(Stored items)
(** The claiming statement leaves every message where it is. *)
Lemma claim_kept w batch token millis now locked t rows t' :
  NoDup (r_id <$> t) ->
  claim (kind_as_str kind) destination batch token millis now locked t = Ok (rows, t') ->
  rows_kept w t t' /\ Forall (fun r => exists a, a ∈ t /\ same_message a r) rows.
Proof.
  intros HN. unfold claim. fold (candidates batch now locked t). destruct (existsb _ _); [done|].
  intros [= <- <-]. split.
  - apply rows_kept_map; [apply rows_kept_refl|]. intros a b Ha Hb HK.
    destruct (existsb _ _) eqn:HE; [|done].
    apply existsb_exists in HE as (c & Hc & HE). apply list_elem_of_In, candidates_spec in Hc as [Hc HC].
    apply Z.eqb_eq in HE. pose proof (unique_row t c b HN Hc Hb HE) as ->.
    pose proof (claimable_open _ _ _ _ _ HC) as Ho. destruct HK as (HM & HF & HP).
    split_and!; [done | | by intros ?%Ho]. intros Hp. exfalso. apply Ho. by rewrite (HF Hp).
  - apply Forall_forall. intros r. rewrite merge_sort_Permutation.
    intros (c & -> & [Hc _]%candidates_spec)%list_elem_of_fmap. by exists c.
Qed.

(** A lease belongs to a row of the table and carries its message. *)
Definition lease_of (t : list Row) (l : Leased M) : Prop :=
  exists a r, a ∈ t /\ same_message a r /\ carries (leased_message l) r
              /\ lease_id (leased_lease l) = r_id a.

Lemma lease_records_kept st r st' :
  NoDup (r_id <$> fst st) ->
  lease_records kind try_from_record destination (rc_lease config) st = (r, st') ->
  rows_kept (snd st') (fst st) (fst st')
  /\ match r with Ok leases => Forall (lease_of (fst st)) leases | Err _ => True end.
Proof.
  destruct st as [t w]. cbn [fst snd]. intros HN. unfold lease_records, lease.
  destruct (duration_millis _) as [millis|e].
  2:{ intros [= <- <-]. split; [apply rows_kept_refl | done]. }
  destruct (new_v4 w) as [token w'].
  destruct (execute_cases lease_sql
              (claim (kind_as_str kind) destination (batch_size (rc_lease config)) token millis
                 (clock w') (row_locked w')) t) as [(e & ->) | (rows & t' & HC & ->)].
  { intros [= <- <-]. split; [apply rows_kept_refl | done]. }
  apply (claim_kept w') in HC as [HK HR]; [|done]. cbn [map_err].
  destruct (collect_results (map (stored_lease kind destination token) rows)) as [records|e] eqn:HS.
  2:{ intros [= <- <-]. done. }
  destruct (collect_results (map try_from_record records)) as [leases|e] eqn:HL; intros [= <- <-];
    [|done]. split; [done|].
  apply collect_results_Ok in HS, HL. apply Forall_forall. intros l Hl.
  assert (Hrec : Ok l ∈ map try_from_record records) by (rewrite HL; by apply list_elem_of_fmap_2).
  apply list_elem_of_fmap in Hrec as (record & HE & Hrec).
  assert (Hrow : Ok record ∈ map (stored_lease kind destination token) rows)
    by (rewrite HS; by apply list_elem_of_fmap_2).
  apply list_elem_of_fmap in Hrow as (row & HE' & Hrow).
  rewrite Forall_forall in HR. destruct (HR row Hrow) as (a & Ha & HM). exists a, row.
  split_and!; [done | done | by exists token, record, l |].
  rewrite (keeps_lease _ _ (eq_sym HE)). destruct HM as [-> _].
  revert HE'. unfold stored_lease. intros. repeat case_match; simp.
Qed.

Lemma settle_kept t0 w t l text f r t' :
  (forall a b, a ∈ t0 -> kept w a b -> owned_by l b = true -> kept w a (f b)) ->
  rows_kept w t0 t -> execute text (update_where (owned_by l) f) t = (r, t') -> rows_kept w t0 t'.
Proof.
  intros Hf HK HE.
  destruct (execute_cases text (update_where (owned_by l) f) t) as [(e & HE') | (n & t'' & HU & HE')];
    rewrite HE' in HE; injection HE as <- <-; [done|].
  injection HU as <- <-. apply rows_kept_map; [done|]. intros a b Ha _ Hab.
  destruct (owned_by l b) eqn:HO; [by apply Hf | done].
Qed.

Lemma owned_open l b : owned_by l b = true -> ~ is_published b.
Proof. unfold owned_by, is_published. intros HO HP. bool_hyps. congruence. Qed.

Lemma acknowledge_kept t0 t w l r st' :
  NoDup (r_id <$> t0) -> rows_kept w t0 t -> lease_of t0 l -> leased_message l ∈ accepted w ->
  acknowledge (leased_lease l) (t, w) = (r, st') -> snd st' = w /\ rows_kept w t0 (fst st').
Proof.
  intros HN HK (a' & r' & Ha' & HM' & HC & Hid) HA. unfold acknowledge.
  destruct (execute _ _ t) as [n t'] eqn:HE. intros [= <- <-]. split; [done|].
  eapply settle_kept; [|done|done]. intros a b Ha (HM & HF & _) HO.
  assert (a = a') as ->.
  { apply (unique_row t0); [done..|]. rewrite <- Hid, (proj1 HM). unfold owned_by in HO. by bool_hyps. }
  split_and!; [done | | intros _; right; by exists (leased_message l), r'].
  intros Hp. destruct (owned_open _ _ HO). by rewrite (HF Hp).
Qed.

==

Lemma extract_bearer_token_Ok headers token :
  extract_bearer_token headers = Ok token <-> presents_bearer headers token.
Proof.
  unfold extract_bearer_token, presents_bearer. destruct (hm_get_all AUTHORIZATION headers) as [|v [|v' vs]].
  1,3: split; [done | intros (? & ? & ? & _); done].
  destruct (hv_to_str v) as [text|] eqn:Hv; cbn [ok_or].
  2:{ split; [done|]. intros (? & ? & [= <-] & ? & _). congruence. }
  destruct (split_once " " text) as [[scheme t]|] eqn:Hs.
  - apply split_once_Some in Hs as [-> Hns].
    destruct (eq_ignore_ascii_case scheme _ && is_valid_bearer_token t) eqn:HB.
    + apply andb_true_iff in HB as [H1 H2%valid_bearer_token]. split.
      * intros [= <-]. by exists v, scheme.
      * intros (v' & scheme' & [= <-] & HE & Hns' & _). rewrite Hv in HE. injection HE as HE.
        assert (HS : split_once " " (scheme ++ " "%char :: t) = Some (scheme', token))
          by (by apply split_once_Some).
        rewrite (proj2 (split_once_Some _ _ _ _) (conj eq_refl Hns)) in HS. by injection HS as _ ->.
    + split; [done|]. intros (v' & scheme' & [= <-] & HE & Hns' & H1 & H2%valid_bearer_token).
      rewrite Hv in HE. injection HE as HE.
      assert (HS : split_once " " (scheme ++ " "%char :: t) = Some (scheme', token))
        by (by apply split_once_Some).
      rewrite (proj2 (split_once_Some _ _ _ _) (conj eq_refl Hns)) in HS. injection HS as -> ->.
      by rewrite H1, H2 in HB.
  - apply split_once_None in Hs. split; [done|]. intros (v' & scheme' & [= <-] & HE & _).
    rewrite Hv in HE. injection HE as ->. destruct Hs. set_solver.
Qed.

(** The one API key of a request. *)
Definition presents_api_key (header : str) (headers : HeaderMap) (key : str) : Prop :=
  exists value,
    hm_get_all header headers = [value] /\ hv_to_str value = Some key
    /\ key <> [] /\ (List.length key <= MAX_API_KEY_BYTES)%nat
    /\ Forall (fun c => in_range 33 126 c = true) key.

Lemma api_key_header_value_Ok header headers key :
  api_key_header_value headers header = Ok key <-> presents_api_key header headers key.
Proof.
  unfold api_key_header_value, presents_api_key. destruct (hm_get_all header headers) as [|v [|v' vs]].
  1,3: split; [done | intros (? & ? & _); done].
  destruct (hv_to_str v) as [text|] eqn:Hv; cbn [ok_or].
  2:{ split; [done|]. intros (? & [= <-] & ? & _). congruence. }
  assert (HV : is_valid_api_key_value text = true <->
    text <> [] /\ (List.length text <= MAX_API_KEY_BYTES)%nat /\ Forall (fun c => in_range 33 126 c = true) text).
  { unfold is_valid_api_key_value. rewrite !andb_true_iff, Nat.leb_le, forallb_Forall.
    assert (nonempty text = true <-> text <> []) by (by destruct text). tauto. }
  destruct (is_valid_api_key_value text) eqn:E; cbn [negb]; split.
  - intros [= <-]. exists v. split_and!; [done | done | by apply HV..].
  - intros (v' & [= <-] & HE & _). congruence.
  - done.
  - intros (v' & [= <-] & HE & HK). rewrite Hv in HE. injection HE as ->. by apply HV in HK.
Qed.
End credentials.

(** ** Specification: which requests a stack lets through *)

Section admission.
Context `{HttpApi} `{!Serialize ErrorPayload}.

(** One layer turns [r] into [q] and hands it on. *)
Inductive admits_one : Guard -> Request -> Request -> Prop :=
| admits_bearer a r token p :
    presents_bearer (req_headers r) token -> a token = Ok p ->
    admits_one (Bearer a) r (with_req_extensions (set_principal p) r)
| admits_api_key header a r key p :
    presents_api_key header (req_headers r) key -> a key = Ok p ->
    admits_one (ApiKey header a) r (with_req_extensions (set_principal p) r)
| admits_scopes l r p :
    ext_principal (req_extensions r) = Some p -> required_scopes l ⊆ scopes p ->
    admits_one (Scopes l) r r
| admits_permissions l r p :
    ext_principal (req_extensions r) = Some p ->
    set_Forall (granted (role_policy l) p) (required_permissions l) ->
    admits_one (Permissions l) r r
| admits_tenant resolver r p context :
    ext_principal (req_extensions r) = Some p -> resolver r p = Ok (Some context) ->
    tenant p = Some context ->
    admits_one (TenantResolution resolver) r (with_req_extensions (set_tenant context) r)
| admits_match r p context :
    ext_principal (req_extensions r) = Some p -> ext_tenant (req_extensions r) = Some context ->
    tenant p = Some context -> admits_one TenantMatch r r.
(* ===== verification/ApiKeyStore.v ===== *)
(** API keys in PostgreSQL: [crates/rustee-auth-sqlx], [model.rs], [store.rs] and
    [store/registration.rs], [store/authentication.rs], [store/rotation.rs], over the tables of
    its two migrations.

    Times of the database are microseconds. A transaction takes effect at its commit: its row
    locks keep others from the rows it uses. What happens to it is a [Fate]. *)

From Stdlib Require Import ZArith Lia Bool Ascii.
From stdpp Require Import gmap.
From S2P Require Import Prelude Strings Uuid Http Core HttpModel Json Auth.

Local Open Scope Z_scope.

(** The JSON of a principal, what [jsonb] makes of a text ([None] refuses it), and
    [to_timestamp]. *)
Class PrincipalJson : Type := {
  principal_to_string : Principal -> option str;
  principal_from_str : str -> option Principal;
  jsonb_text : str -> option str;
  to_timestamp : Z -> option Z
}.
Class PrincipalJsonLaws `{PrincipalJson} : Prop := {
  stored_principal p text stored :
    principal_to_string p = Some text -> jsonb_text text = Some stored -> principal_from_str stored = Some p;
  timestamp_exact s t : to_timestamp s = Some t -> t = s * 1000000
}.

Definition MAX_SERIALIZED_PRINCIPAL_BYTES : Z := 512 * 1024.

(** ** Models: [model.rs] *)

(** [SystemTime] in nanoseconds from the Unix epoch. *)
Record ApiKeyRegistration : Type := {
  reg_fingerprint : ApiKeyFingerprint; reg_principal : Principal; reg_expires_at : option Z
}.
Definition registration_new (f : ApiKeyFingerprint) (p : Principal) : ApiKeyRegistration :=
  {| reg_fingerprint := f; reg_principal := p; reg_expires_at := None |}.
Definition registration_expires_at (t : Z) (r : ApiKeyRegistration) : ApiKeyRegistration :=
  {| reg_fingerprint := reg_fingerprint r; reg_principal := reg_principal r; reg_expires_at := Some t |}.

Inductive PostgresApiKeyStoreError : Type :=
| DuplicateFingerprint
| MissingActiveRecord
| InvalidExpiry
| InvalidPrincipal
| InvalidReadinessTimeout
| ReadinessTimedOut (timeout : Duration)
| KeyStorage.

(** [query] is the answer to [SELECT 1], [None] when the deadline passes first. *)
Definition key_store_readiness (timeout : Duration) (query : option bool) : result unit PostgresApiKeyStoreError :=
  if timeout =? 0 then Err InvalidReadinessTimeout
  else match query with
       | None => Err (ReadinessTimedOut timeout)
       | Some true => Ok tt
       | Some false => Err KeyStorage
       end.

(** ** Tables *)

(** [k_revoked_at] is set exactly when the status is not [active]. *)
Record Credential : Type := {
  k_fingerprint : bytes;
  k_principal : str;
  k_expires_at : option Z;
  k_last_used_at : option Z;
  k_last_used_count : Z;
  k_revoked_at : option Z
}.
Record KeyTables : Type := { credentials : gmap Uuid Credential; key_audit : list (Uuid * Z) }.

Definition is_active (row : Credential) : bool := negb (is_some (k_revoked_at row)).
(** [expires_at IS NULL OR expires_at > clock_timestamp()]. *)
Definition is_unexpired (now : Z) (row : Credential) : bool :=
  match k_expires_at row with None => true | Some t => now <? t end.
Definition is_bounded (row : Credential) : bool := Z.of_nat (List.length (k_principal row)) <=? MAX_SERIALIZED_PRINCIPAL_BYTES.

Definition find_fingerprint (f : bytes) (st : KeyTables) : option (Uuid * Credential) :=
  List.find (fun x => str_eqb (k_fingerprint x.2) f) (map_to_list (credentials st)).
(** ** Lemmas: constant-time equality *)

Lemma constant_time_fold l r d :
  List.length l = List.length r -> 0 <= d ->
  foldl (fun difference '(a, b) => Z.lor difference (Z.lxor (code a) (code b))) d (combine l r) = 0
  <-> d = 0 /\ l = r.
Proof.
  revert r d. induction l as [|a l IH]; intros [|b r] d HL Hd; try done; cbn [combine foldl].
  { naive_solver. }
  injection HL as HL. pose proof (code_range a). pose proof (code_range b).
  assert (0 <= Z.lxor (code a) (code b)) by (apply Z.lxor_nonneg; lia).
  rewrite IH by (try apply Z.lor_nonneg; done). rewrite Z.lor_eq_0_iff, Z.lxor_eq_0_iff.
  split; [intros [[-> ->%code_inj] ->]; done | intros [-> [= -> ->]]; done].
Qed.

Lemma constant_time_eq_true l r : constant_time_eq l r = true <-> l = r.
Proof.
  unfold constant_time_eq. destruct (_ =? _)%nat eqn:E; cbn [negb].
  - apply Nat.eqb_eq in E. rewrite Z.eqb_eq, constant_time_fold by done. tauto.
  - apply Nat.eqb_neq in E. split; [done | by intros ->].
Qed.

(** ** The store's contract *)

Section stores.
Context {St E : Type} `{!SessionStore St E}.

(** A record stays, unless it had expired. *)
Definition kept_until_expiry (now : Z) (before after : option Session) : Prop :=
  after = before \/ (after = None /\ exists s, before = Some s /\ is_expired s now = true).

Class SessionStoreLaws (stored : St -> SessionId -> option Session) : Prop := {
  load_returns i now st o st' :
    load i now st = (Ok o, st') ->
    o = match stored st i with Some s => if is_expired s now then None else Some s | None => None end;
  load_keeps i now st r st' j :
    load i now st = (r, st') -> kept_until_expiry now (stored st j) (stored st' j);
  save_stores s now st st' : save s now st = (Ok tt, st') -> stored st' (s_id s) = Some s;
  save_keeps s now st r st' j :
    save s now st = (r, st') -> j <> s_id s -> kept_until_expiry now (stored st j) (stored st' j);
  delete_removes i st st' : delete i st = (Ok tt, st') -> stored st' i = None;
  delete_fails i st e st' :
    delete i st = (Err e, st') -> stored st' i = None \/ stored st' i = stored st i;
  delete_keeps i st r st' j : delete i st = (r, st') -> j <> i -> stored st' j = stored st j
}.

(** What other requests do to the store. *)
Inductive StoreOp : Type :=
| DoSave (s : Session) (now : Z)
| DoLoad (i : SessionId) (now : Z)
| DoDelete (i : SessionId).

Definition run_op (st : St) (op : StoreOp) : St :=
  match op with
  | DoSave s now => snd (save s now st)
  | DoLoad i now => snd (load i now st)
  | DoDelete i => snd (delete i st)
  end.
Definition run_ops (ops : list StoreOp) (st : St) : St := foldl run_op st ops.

...

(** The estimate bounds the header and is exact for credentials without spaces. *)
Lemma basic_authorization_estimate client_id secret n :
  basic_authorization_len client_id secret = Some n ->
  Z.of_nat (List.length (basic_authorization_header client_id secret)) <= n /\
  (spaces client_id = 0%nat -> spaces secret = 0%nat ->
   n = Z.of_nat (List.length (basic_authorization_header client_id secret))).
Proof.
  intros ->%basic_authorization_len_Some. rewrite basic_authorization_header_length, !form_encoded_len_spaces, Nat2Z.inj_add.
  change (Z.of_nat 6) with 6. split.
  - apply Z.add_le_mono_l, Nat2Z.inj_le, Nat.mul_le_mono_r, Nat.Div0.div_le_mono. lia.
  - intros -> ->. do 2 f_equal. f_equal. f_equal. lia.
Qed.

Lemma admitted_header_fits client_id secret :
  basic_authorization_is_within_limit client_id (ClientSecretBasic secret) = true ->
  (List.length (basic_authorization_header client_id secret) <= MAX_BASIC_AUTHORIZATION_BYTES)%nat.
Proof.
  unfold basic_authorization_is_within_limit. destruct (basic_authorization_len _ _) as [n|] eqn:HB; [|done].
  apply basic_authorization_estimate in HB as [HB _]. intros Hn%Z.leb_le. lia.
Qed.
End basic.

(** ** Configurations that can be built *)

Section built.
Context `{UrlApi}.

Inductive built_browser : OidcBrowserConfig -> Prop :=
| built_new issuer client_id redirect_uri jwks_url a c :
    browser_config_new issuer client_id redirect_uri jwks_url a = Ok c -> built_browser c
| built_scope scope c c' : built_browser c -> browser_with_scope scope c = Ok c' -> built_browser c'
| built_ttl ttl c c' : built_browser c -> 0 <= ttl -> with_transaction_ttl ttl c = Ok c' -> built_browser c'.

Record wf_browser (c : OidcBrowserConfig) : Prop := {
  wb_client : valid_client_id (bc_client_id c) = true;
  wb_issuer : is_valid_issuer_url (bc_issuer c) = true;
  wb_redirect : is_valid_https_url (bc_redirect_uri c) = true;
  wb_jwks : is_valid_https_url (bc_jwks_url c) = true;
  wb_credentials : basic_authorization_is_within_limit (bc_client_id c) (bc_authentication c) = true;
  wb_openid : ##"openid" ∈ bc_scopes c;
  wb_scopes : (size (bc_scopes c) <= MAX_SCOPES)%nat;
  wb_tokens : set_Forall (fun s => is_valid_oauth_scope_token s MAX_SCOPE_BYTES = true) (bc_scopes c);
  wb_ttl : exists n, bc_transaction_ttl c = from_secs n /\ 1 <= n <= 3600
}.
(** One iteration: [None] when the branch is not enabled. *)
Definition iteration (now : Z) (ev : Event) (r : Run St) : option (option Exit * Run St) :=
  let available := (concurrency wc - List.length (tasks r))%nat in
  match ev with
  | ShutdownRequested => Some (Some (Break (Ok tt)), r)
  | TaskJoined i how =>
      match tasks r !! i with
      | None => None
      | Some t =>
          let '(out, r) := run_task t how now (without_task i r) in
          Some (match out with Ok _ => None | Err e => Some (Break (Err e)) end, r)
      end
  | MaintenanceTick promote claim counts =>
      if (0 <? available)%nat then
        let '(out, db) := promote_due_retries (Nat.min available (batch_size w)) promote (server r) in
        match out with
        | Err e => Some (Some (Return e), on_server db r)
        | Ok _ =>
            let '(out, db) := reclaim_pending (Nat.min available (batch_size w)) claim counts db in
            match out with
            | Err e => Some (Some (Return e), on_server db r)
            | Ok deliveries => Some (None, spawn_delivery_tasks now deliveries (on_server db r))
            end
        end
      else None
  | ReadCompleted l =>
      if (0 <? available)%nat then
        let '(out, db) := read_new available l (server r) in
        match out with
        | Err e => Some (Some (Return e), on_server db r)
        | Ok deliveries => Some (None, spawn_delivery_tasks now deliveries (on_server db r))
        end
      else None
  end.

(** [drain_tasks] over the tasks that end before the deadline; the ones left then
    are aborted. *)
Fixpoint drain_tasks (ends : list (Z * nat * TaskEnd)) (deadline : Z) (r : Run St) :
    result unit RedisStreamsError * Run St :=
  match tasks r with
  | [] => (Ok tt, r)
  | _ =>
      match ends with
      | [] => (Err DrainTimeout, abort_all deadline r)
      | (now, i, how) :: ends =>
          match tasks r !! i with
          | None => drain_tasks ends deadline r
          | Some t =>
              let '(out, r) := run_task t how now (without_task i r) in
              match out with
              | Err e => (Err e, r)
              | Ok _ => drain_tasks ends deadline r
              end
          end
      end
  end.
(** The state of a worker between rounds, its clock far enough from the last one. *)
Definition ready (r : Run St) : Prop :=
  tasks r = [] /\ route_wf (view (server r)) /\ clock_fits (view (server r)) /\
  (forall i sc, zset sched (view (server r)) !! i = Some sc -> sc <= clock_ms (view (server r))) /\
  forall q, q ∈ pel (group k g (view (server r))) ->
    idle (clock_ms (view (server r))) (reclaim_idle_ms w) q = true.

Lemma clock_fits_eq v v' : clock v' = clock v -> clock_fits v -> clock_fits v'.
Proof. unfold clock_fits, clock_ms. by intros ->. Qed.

-- Activity --
From the data above, return every line from the line that has "(** One layer" up to and including the line that has "admits_scopes l r", exactly.

-- Solution for this problem --
(** One layer turns [r] into [q] and hands it on. *)
Inductive admits_one : Guard -> Request -> Request -> Prop :=
| admits_bearer a r token p :
    presents_bearer (req_headers r) token -> a token = Ok p ->
    admits_one (Bearer a) r (with_req_extensions (set_principal p) r)
| admits_api_key header a r key p :
    presents_api_key header (req_headers r) key -> a key = Ok p ->
    admits_one (ApiKey header a) r (with_req_extensions (set_principal p) r)
| admits_scopes l r p :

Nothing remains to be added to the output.